Several doctors say half-measures only prolong the problem and raise questions about why some scenarios are acceptable while others are not.

“It’s this lack of consistency that we’re worried is going to lose trust on public health measures,” said Dr. Christine Gibson, a family physician.

“Because it’s not going to be sufficient and people will feel like they’ve given up some freedoms for something that hasn’t actually worked.”

calgary, alberta, health care, restrictions, covid

The group representing paramedics, therapists and lab workers is also speaking out.
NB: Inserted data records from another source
Lemma ver_repo_Create v t (post : trace -> result file_error Record_ -> Prop) :
  (forall t' r, t ⊆ t' -> (forall u, r = Ok u -> rec_Owner u = rec_Owner v /\ IdempotencyKey u = IdempotencyKey v) -> post t' r) ->
  ver (repo_Create v) t post.
Proof.
  intros Hp. apply verified_refuse; [intros _; by apply Hp|].
  intros [[[Ho%negb_false_iff _]%orb_false_iff _]%orb_false_iff Hm%negb_false_iff]%orb_false_iff.
  apply verified_do; [split_and!; [done|by apply is_ok_true in Hm as [[] Hm]|done]|]. intros r Hr. cbn [reply] in r.
  destruct (decode r) as [u|[]|] eqn:Hd; try (apply Hp; [set_solver|done]).
  - apply Hp; [set_solver|]. intros u' [= <-]. apply decode_Ok in Hd as (x & -> & ->). cbn in Hr. unfold decoded. rewrite Hr. done.
  - apply verified_do; [done|]. intros r' Hr'. apply Hp; [set_solver|]. intros u (x & -> & ->)%decode_Ok. exact Hr'.
Qed.

Lemma ver_repo_MarkClean v format size digest t (post : trace -> result file_error Record_ -> Prop) :
  read t v -> (format = PNG \/ format = PDF) -> did t (ScannerScan v false (mf_Size (rec_Manifest v))) (Ok tt) ->
  did t (ScannerScan v true size) (Ok tt) -> did t (StoragePutClean v format size) (Ok digest) ->
  (forall t' r, t ⊆ t' -> post t' r) -> ver (repo_MarkClean v format size digest) t post.
Proof.
  intros Hr Hf Hs1 Hs2 Hput Hp. apply verified_refuse; [intros _; by apply Hp|]. intros Hg. go_bool.
  split; [split_and!; done|]. intros r _. apply Hp. set_solver.
Qed.

Lemma ver_repo_DeferCleanup v t (post : trace -> result file_error unit -> Prop) :
  (forall t' r, t ⊆ t' -> post t' r) -> ver (repo_DeferCleanup v) t post.
Proof.
  intros Hp. apply verified_refuse; [intros _; by apply Hp|]. intros [_ Hs%negb_false_iff]%orb_false_iff.
  split; [cbn; by destruct (rec_State v)|]. intros r _. apply Hp. set_solver.
Qed.

Lemma ver_repo_Claim t (post : trace -> result file_error Record_ -> Prop) :
  (forall t' r, t ⊆ t' -> (forall v, r = Ok v -> read t' v) -> post t' r) -> ver repo_Claim t post.
Proof.
  intros Hp. apply verified_do; [done|]. intros r _. apply Hp; [set_solver|]. intros v (x & Hx & ->)%decode_Ok. subst r.
  exists (existT SqlClaim (Scanned x)), x. split; [set_solver|done].
Qed.

(** ** Capabilities *)

Lemma validPart_Ok record part b : validPart record part = Ok b -> b = true ->
  1 <= rp_Number part <= len (mf_Parts (rec_Manifest record)).
Proof.
  unfold validPart. destruct (rp_Number part <? 1) eqn:H1; [by intros [= <-]|].
  destruct (_ <? rp_Number part) eqn:H2; [by intros [= <-]|]. intros _ _. go_bool. lia.
Qed.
“We are on the brink and they chose to do nothing about it,” said Mike Parker, the president of the HSAA, who added the provincial government is “choosing ideology over science.”

A choice doctors say will soon overwhelm the system.

“(In) Edmonton the ICUs are overflowing,” said Bhardwaj. “We will get to the point where Edmonton is because it’s simple math.”

Health-care workers say it is not as simple as just freeing up more beds, the problem is having people to look after those beds.

“We don’t have hundreds of health-care workers that have been skilled up,” said Heather Smith, the president of United Nurses of Alberta.

In the meantime, medical workers such as family doctors and other specialists are being re-deployed to work in areas outside their scope, which also leaves gaps in the positions they’ve left.

Smith said the latest public health measures fall extremely short of what is needed to save lives and make Albertans feel safe.

“It’s a baby step when we needed a giant leap.”